BEGIN GIVEN RECORDS

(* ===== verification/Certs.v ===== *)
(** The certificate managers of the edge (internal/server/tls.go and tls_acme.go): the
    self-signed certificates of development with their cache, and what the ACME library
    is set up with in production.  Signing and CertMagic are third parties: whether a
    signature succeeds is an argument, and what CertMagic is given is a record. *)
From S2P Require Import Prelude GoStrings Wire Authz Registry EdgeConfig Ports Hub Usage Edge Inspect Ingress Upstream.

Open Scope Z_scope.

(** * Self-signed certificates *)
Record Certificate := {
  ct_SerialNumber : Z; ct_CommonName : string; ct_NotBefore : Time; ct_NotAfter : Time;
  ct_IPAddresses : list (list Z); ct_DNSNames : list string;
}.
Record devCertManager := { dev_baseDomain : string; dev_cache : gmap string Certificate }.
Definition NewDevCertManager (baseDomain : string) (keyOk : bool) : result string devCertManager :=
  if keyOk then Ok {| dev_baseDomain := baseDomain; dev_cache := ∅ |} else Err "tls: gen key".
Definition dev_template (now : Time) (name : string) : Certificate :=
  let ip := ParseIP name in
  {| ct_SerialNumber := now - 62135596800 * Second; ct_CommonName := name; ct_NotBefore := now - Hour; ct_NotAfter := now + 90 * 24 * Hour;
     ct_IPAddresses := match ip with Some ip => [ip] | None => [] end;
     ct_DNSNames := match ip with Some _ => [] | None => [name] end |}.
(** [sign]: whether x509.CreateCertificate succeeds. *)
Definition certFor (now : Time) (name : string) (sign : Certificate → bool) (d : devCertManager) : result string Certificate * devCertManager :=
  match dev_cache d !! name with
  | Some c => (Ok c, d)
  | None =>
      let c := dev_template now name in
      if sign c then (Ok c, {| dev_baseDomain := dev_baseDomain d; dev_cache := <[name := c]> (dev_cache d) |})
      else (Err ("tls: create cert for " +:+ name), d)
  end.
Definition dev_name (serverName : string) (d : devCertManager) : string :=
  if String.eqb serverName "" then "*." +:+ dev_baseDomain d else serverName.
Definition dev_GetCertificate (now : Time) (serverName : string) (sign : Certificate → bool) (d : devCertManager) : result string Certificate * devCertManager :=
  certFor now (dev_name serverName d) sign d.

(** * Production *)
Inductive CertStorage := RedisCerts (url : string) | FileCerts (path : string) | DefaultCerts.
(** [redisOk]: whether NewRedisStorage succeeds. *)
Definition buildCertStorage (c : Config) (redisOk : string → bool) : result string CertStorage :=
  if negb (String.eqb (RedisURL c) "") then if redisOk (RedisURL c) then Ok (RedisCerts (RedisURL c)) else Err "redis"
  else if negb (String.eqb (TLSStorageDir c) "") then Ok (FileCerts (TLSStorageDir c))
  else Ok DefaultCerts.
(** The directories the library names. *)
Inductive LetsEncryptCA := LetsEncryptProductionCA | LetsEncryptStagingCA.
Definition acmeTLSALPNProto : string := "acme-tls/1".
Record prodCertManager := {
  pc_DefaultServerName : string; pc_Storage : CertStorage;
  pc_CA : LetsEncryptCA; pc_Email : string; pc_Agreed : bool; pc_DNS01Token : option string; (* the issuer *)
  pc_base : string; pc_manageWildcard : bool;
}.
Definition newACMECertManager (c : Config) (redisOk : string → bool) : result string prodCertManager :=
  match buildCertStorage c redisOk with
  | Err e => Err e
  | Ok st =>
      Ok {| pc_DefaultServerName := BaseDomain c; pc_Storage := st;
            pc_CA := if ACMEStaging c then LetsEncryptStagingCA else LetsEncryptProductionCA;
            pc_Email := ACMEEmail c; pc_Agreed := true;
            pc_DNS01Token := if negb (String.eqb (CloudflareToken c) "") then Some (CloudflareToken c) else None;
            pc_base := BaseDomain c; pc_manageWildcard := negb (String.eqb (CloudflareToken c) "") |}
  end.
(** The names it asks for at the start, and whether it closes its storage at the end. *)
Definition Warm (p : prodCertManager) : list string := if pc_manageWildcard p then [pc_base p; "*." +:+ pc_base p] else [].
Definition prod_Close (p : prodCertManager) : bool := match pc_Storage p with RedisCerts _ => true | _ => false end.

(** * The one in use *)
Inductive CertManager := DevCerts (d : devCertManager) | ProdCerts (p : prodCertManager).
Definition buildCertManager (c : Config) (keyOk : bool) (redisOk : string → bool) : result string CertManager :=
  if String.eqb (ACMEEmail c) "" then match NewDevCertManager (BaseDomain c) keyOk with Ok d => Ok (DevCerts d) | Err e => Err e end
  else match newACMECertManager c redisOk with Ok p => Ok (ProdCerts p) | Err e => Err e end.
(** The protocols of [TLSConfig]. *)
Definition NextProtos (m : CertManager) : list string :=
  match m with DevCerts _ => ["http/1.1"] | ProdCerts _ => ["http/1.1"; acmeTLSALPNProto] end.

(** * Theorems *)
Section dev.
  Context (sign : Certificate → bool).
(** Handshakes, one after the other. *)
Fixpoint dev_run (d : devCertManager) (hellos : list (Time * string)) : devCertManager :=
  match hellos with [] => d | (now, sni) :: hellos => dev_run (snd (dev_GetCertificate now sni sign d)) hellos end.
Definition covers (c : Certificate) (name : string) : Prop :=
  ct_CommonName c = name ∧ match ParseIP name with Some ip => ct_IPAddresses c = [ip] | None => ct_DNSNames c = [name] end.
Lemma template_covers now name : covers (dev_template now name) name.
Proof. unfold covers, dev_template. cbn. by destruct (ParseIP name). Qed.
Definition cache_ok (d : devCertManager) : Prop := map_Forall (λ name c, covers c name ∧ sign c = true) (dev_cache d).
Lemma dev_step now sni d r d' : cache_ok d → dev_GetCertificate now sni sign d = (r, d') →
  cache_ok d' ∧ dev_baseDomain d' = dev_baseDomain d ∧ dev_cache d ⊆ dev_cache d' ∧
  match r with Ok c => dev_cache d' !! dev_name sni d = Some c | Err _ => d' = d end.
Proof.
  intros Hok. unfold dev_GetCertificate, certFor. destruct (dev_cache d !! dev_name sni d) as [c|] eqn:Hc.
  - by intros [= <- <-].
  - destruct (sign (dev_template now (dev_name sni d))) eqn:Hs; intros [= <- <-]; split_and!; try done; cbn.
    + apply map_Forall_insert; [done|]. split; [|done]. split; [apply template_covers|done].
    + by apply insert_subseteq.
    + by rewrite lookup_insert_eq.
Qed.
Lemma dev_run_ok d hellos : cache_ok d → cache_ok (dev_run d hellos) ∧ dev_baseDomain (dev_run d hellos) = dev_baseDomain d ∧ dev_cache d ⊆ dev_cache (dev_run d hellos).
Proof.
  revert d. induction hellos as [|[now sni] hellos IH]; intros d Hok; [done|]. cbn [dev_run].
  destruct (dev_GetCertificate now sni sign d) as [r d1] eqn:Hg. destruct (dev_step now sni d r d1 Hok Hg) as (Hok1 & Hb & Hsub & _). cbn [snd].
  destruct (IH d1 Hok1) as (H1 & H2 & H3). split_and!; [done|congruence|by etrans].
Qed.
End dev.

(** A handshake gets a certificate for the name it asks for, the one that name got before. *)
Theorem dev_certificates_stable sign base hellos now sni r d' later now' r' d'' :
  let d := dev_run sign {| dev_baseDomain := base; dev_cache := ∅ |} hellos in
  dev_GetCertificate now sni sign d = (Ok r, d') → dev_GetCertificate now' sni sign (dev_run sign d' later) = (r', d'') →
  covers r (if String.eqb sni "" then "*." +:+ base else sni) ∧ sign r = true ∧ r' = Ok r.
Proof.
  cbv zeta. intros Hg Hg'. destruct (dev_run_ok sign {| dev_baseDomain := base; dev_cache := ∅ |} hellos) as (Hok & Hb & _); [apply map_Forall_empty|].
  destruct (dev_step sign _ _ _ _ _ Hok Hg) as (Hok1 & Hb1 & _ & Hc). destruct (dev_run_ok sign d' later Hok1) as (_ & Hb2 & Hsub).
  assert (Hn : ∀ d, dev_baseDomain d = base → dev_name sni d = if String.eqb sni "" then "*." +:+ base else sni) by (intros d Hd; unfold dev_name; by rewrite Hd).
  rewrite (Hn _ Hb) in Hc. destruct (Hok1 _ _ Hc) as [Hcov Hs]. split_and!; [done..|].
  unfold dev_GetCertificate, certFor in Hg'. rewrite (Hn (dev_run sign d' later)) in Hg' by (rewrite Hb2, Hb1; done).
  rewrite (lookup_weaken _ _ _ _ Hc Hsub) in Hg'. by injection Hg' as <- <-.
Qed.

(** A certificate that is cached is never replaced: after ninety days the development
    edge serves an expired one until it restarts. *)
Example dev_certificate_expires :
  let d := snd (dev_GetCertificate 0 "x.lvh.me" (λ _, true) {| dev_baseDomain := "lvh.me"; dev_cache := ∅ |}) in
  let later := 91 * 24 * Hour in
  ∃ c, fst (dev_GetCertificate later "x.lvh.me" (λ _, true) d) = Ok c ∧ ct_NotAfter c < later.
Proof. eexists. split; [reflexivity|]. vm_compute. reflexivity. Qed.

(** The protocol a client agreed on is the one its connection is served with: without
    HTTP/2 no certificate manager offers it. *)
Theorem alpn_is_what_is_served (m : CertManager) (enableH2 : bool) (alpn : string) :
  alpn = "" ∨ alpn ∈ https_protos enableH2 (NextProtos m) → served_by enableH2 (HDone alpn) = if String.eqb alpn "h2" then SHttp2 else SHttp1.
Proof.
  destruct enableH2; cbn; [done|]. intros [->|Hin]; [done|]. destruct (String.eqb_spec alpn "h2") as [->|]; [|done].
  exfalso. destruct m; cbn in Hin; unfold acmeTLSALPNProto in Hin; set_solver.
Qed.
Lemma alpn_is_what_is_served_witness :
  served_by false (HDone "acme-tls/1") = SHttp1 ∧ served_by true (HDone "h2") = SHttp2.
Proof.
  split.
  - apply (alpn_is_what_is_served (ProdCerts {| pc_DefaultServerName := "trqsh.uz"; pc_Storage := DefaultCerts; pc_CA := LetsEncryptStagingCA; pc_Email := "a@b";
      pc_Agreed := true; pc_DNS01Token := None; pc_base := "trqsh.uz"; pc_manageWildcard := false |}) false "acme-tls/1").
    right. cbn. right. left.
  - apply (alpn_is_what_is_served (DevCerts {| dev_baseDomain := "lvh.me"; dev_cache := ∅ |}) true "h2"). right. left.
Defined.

END GIVEN RECORDS

• **TASK DETAILS**
In the data above, find the line with "SHttp2 else SHttp1." and the line with "right. cbn. right. left.". Retype both, plus every line between them, exactly.

• **RESULT OF THIS EXERCISE**
  alpn = "" ∨ alpn ∈ https_protos enableH2 (NextProtos m) → served_by enableH2 (HDone alpn) = if String.eqb alpn "h2" then SHttp2 else SHttp1.
Proof.
  destruct enableH2; cbn; [done|]. intros [->|Hin]; [done|]. destruct (String.eqb_spec alpn "h2") as [->|]; [|done].
  exfalso. destruct m; cbn in Hin; unfold acmeTLSALPNProto in Hin; set_solver.
Qed.
Lemma alpn_is_what_is_served_witness :
  served_by false (HDone "acme-tls/1") = SHttp1 ∧ served_by true (HDone "h2") = SHttp2.
Proof.
  split.
  - apply (alpn_is_what_is_served (ProdCerts {| pc_DefaultServerName := "trqsh.uz"; pc_Storage := DefaultCerts; pc_CA := LetsEncryptStagingCA; pc_Email := "a@b";
      pc_Agreed := true; pc_DNS01Token := None; pc_base := "trqsh.uz"; pc_manageWildcard := false |}) false "acme-tls/1").
    right. cbn. right. left.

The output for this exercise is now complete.